El médico se acercó a Czerny, que le presentó el lado adecuado de su traje, resignado a que le sacaran una nueva muestra de sangre.
—¿Puedo hacer alguna cosa por usted, Roger? —preguntó el médico.
—No —contestó Czerny.
Aunque empujara al médico y lograra salir de la habitación, sabía que había dos de sus compañeros fuera de la zona de cuarentena.
El médico le extrajo la muestra de sangre y se marchó. La luz azul dejó de parpadear una vez la escotilla quedó cerrada. Czerny volvió a mirar Tres compinches mientras Brandon-Smith se tumbaba y se quedaba finalmente sumida en un sueño espasmódico. A las once, Czerny apagó las luces.

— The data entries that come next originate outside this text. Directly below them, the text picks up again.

Lemma info_bad : map (fun k => s32 (word_at (info_bytes m ++ r) (208 + 4 * k))) (seq 0 32) = bad_block_list m.
Proof.
  rewrite <- (map_map (fun k => word_at (info_bytes m ++ r) (208 + 4 * k)) s32). transitivity (map s32 (map (fun x => x mod 2 ^ 32) (bad_block_list m))).
  - f_equal. rewrite <- (words_list (heads ++ word_bytes words1 ++ unused2 m ++ word_bytes (ifc_list m)) ([cardtype m; cardflags m] ++ le_bytes 2 (unused3 m) ++ word_bytes words2 ++ r) (bad_block_list m) 208 32).
    + apply map_ext. intros k. unfold info_bytes. by rewrite <- !app_assoc.
    + rewrite (length_app heads), heads_length, !length_app, !word_bytes_length, (wf_unused2 _ Hwf), (proj1 (wf_ifc _ Hwf)). done.
    + apply (wf_bad _ Hwf).
  - rewrite map_map. apply (Forall_map_id _ (fun x => s32 (x mod 2 ^ 32)) _ (proj2 (wf_bad _ Hwf))). apply s32_back.
Qed.

(** the bytes from a place on *)
Lemma info_from a b n : info_bytes m = a ++ b -> length a = n -> drop n (info_bytes m ++ r) = b ++ r.
Proof. intros -> <-. by rewrite <- app_assoc, drop_app_length. Qed.

Lemma info_heads : take 28 (info_bytes m ++ r) = magic m /\ take 12 (drop 28 (info_bytes m ++ r)) = version m /\
  half_at (info_bytes m ++ r) 40 = pagesize m mod 65536 /\ half_at (info_bytes m ++ r) 42 = pages_per_cluster m /\ half_at (info_bytes m ++ r) 44 = blocksize m /\ half_at (info_bytes m ++ r) 46 = unused m.
Proof.
  pose proof (wf_half _ Hwf) as Hh. rewrite !Forall_cons in Hh. destruct Hh as (H1 & H2 & H3 & _). unfold info_bytes. rewrite <- !app_assoc. split; [by rewrite (take_app_length' _ _ 28) by (by rewrite (wf_magic _ Hwf))|]. split; [rewrite (drop_app_length' _ _ 28) by (by rewrite (wf_magic _ Hwf)); by rewrite (take_app_length' _ _ 12) by (by rewrite (wf_version _ Hwf))|].
  assert (E : forall n k R, n = (40 + k)%nat -> half_at (magic m ++ version m ++ R) n = half_at R k) by (intros n k R ->; rewrite !half_at_app; rewrite ?(wf_magic _ Hwf), ?(wf_version _ Hwf); [f_equal; lia|lia..]).
  rewrite (E 40%nat 0%nat), (E 42%nat 2%nat), (E 44%nat 4%nat), (E 46%nat 6%nat) by done.
  repeat split; repeat (rewrite half_at_app by (rewrite le_bytes_length; lia)); rewrite ?le_bytes_length; try (by apply half_at_here).
  unfold half_at. rewrite drop_0, (take_app_length' _ _ 2) by (by rewrite le_bytes_length). apply (le_val_mod 2).
Qed.

Lemma info_mid : take 8 (drop 72 (info_bytes m ++ r)) = unused2 m /\ nth 336 (info_bytes m ++ r) 0 = cardtype m /\ nth 337 (info_bytes m ++ r) 0 = cardflags m /\ half_at (info_bytes m ++ r) 338 = unused3 m.
Proof.
  pose proof (wf_half _ Hwf) as Hh. rewrite !Forall_cons in Hh. destruct Hh as (_ & _ & _ & H4 & _).
  set (R := word_bytes (ifc_list m) ++ word_bytes (bad_block_list m) ++ [cardtype m; cardflags m] ++ le_bytes 2 (unused3 m) ++ word_bytes words2).
  assert (E1 : drop 72 (info_bytes m ++ r) = (unused2 m ++ R) ++ r) by (apply (info_from (heads ++ word_bytes words1)); [unfold info_bytes, R; by rewrite <- !app_assoc|rewrite (length_app heads), heads_length, word_bytes_length; done]).
  assert (E2 : drop 336 (info_bytes m ++ r) = ([cardtype m; cardflags m] ++ le_bytes 2 (unused3 m) ++ word_bytes words2) ++ r).
  { apply (info_from (heads ++ word_bytes words1 ++ unused2 m ++ word_bytes (ifc_list m) ++ word_bytes (bad_block_list m))); [unfold info_bytes; by rewrite <- !app_assoc|].
    rewrite (length_app heads), heads_length, !length_app, !word_bytes_length, (wf_unused2 _ Hwf), (proj1 (wf_ifc _ Hwf)), (proj1 (wf_bad _ Hwf)). done. }
  split; [rewrite E1, <- app_assoc; by rewrite (take_app_length' _ _ 8) by (by rewrite (wf_unused2 _ Hwf))|].
  assert (En : forall k, nth (336 + k) (info_bytes m ++ r) 0 = nth k (drop 336 (info_bytes m ++ r)) 0) by (intros k; rewrite !nth_lookup, lookup_drop; done).
  split; [rewrite (En 0%nat : nth 336 (info_bytes m ++ r) 0 = _), E2; done|]. split; [rewrite (En 1%nat : nth 337 (info_bytes m ++ r) 0 = _), E2; done|].
  assert (E3 : half_at (info_bytes m ++ r) 338 = half_at (drop 336 (info_bytes m ++ r)) 2) by (unfold half_at; by rewrite drop_drop). rewrite E3, E2, <- !app_assoc.
  rewrite half_at_app by (cbn; lia). cbn [length Nat.sub]. by apply half_at_here.
Qed.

Despertó repentinamente a las dos. Aunque todo estaba tan oscuro como si se encontrara en un profundo pozo, sintió, con un estremecimiento de horror, una presencia que se inclinaba sobre su cama.

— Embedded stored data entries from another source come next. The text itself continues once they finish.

Definition allMemoryCardGroups : list MemoryCardGroup := [
  {| groupId := bs "XEBP_100.01"; titleIds := titles_XEBP_100_01 |};
  {| groupId := bs "XEBP_100.02"; titleIds := titles_XEBP_100_02 |};
  {| groupId := bs "XEBP_100.03"; titleIds := titles_XEBP_100_03 |};
  {| groupId := bs "XEBP_100.04"; titleIds := titles_XEBP_100_04 |};
  {| groupId := bs "XEBP_100.05"; titleIds := titles_XEBP_100_05 |};
  {| groupId := bs "XEBP_100.06"; titleIds := titles_XEBP_100_06 |};
  {| groupId := bs "XEBP_100.07"; titleIds := titles_XEBP_100_07 |};
  {| groupId := bs "XEBP_100.08"; titleIds := titles_XEBP_100_08 |};
  {| groupId := bs "XEBP_100.09"; titleIds := titles_XEBP_100_09 |};
  {| groupId := bs "XEBP_100.10"; titleIds := titles_XEBP_100_10 |};
  {| groupId := bs "XEBP_100.11"; titleIds := titles_XEBP_100_11 |};
  {| groupId := bs "XEBP_100.12"; titleIds := titles_XEBP_100_12 |};
  {| groupId := bs "XEBP_100.13"; titleIds := titles_XEBP_100_13 |};
  {| groupId := bs "XEBP_100.14"; titleIds := titles_XEBP_100_14 |};
  {| groupId := bs "XEBP_100.15"; titleIds := titles_XEBP_100_15 |};
  {| groupId := bs "XEBP_100.16"; titleIds := titles_XEBP_100_16 |};
  {| groupId := bs "XEBP_100.17"; titleIds := titles_XEBP_100_17 |};
  {| groupId := bs "XEBP_100.18"; titleIds := titles_XEBP_100_18 |};
  {| groupId := bs "XEBP_100.19"; titleIds := titles_XEBP_100_19 |};
  {| groupId := bs "XEBP_100.20"; titleIds := titles_XEBP_100_20 |};
  {| groupId := bs "XEBP_100.21"; titleIds := titles_XEBP_100_21 |};
  {| groupId := bs "XEBP_100.22"; titleIds := titles_XEBP_100_22 |};
  {| groupId := bs "XEBP_100.23"; titleIds := titles_XEBP_100_23 |};
  {| groupId := bs "XEBP_100.24"; titleIds := titles_XEBP_100_24 |};
  {| groupId := bs "XEBP_100.25"; titleIds := titles_XEBP_100_25 |};
  {| groupId := bs "XEBP_100.26"; titleIds := titles_XEBP_100_26 |};
  {| groupId := bs "XEBP_100.27"; titleIds := titles_XEBP_100_27 |};
  {| groupId := bs "XEBP_100.28"; titleIds := titles_XEBP_100_28 |};
  {| groupId := bs "XEBP_100.29"; titleIds := titles_XEBP_100_29 |};
  {| groupId := bs "XEBP_100.30"; titleIds := titles_XEBP_100_30 |};
  {| groupId := bs "XEBP_100.31"; titleIds := titles_XEBP_100_31 |};
  {| groupId := bs "XEBP_100.32"; titleIds := titles_XEBP_100_32 |};
  {| groupId := bs "XEBP_100.33"; titleIds := titles_XEBP_100_33 |};
  {| groupId := bs "XEBP_100.34"; titleIds := titles_XEBP_100_34 |};
  {| groupId := bs "XEBP_100.35"; titleIds := titles_XEBP_100_35 |};
  {| groupId := bs "XEBP_100.36"; titleIds := titles_XEBP_100_36 |};
  {| groupId := bs "XEBP_100.37"; titleIds := titles_XEBP_100_37 |};
  {| groupId := bs "XEBP_100.38"; titleIds := titles_XEBP_100_38 |};
  {| groupId := bs "XEBP_100.39"; titleIds := titles_XEBP_100_39 |};
  {| groupId := bs "XEBP_100.40"; titleIds := titles_XEBP_100_40 |};
  {| groupId := bs "XEBP_100.41"; titleIds := titles_XEBP_100_41 |};
  {| groupId := bs "XEBP_100.42"; titleIds := titles_XEBP_100_42 |};
  {| groupId := bs "XEBP_100.43"; titleIds := titles_XEBP_100_43 |};
  {| groupId := bs "XEBP_100.44"; titleIds := titles_XEBP_100_44 |};
  {| groupId := bs "XEBP_100.45"; titleIds := titles_XEBP_100_45 |};
  {| groupId := bs "XEBP_100.46"; titleIds := titles_XEBP_100_46 |};
  {| groupId := bs "XEBP_100.47"; titleIds := titles_XEBP_100_47 |};
  {| groupId := bs "XEBP_100.48"; titleIds := titles_XEBP_100_48 |};
  {| groupId := bs "XEBP_100.49"; titleIds := titles_XEBP_100_49 |};
  {| groupId := bs "XEBP_100.50"; titleIds := titles_XEBP_100_50 |};
  {| groupId := bs "XEBP_100.51"; titleIds := titles_XEBP_100_51 |};
  {| groupId := bs "XEBP_100.52"; titleIds := titles_XEBP_100_52 |};
  {| groupId := bs "XEBP_100.53"; titleIds := titles_XEBP_100_53 |};
  {| groupId := bs "XEBP_100.54"; titleIds := titles_XEBP_100_54 |};
  {| groupId := bs "XEBP_100.55"; titleIds := titles_XEBP_100_55 |};
  {| groupId := bs "XEBP_100.56"; titleIds := titles_XEBP_100_56 |};
  {| groupId := bs "XEBP_100.57"; titleIds := titles_XEBP_100_57 |};
  {| groupId := bs "XEBP_100.58"; titleIds := titles_XEBP_100_58 |};
  {| groupId := bs "XEBP_100.59"; titleIds := titles_XEBP_100_59 |};
  {| groupId := bs "XEBP_100.60"; titleIds := titles_XEBP_100_60 |};
  {| groupId := bs "XEBP_100.61"; titleIds := titles_XEBP_100_61 |};
  {| groupId := bs "XEBP_100.62"; titleIds := titles_XEBP_100_62 |};
  {| groupId := bs "XEBP_100.63"; titleIds := titles_XEBP_100_63 |};
  {| groupId := bs "XEBP_100.64"; titleIds := titles_XEBP_100_64 |};
  {| groupId := bs "XEBP_100.65"; titleIds := titles_XEBP_100_65 |};
  {| groupId := bs "XEBP_100.66"; titleIds := titles_XEBP_100_66 |};
  {| groupId := bs "XEBP_100.67"; titleIds := titles_XEBP_100_67 |};
  {| groupId := bs "XEBP_100.68"; titleIds := titles_XEBP_100_68 |};
  {| groupId := bs "XEBP_100.69"; titleIds := titles_XEBP_100_69 |};
  {| groupId := bs "XEBP_100.70"; titleIds := titles_XEBP_100_70 |};
  {| groupId := bs "XEBP_100.71"; titleIds := titles_XEBP_100_71 |};
  {| groupId := bs "XEBP_100.72"; titleIds := titles_XEBP_100_72 |};
  {| groupId := bs "XEBP_100.73"; titleIds := titles_XEBP_100_73 |};
  {| groupId := bs "XEBP_100.74"; titleIds := titles_XEBP_100_74 |};
  {| groupId := bs "XEBP_100.75"; titleIds := titles_XEBP_100_75 |};
  {| groupId := bs "XEBP_000.01"; titleIds := titles_XEBP_000_01 |};
  {| groupId := bs "XEBP_000.02"; titleIds := titles_XEBP_000_02 |};
  {| groupId := bs "XEBP_000.03"; titleIds := titles_XEBP_000_03 |};
  {| groupId := bs "XEBP_000.04"; titleIds := titles_XEBP_000_04 |};
  {| groupId := bs "XEBP_000.05"; titleIds := titles_XEBP_000_05 |};
  {| groupId := bs "XEBP_000.06"; titleIds := titles_XEBP_000_06 |};
  {| groupId := bs "XEBP_000.07"; titleIds := titles_XEBP_000_07 |};
  {| groupId := bs "XEBP_000.08"; titleIds := titles_XEBP_000_08 |};
  {| groupId := bs "XEBP_000.09"; titleIds := titles_XEBP_000_09 |};
  {| groupId := bs "XEBP_000.10"; titleIds := titles_XEBP_000_10 |};
  {| groupId := bs "XEBP_000.11"; titleIds := titles_XEBP_000_11 |};
  {| groupId := bs "XEBP_000.12"; titleIds := titles_XEBP_000_12 |};
  {| groupId := bs "XEBP_000.13"; titleIds := titles_XEBP_000_13 |};
  {| groupId := bs "XEBP_000.14"; titleIds := titles_XEBP_000_14 |};
  {| groupId := bs "XEBP_000.15"; titleIds := titles_XEBP_000_15 |};
  {| groupId := bs "XEBP_000.16"; titleIds := titles_XEBP_000_16 |};
  {| groupId := bs "XEBP_000.17"; titleIds := titles_XEBP_000_17 |};
  {| groupId := bs "XEBP_000.18"; titleIds := titles_XEBP_000_18 |};
  {| groupId := bs "XEBP_000.20"; titleIds := titles_XEBP_000_20 |};
  {| groupId := bs "XEBP_000.21"; titleIds := titles_XEBP_000_21 |};
  {| groupId := bs "XEBP_000.22"; titleIds := titles_XEBP_000_22 |};
  {| groupId := bs "XEBP_000.23"; titleIds := titles_XEBP_000_23 |}].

—¿Quién es? —exclamó, al tiempo que se sentaba de un salto.
Manoteó en busca de la luz antes de darse cuenta de que la silueta situada al lado de su cama era Brandon-Smith.
—¿Qué quiere? —le preguntó. Ella no dijo nada. Su enorme cuerpo parecía temblar ligeramente—. ¡Déjeme solo! —exclamó.
—Mi brazo derecho —dijo Brandon-Smith.
—¿Qué le pasa?
—Ha desaparecido. Me desperté y había desaparecido.
En la oscuridad, Czerny tanteó su manga, encontró el botón de emergencia global y lo apretó.
Brandon-Smith avanzó un paso y chocó contra la cama.
—¡Aléjese de mí! —le gritó Czerny al notar que la cama vibraba.
—Mi brazo derecho también ha desaparecido —susurró ella con una voz extraña. Todo su cuerpo empezó a temblar—. Es extraño, hay algo que parece estar metiéndose en mi cabeza, como gusanos.
Los temblores continuaron.
Czerny se volvió hacia la pared.
—¡Socorro! —gritó por el intercomunicador—. ¡Que alguien venga a ayudarme!
Dos bombillas en el techo se encendieron con una apagada luz carmesí.
De repente, Brandon-Smith lanzó un grito.
—¿Dónde estás? ¡No puedo verte! ¡No me dejes, por favor!
Por el intercomunicador, Czerny escuchó un sonido de algo húmedo, que se vio sofocado casi instantáneamente por el zumbido de un cortocircuito. Al levantar la mirada, repentinamente horrorizado, observó cómo la arrugada materia gris salía disparada contra el interior del visor del casco de Brandon-Smith. Y, sin embargo, ella permaneció de pie durante largo rato, antes de empezar a derrumbarse lentamente sobre la cama de Czerny.